### Task:
Copy out each line below in which the string "interface" appears.

[Data excerpts]
◇ ◇ ◇ ◇ ◇
(* ===== verification/Streaming.v ===== *)
(** * The media streaming server, at its interface

    [play] receives a [crate::streaming::MediaStreamingServer] and calls its
    accessors [subtitle_uri()] (line 12), [video_uri()] (lines 34 and 49),
    [video_type()] (line 35) and [subtitle_type()] (line 37), then moves it
    into the spawned task that runs [run()] (lines 54-56).  The server's
    code is not under [src/], so its interface is taken from the spec
    (section 4.4): the class [MediaStreaming] is what the server promises to
    [play], and [MediaStreamingServer] is the media descriptor of section 3
    with the accessors returning its fields.  The run loop is an effect of
    the orchestrator (see [Orchestrator]). *)

From Stdlib Require Import String List Bool.
From S2P Require Import Prelude.
Local Open Scope string_scope.

Module Streaming.

(** What [play] may ask of the streaming server.  The accessors are
    functions of the server: the spec requires them to be stable for the
    lifetime of the session, so two calls return the same value. *)
Class MediaStreaming (S : Type) : Type := {
  video_uri : S -> string;
  video_type : S -> string;
  subtitle_uri : S -> option string;
  subtitle_type : S -> option string
}.

(** The media descriptor: a video and an optional subtitle sidecar. *)
Record MediaStreamingServer : Type := mkServer {
  srv_video_uri : string;
  srv_video_type : string;
  srv_subtitle_uri : option string;
  srv_subtitle_type : option string
}.

#[export] Instance MediaStreamingServer_streaming : MediaStreaming MediaStreamingServer := {
  video_uri := srv_video_uri;
  video_type := srv_video_type;
  subtitle_uri := srv_subtitle_uri;
  subtitle_type := srv_subtitle_type
}.

(** The descriptor invariant of the spec: a present subtitle has a
    non-empty URI. *)
Definition wf_server {S} `{MediaStreaming S} (srv : S) : Prop :=
  forall u, subtitle_uri srv = Some u -> u <> EmptyString.

End Streaming.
◇ ◇ ◇ ◇ ◇
### Answer to the problem:
(** * The media streaming server, at its interface
    code is not under [src/], so its interface is taken from the spec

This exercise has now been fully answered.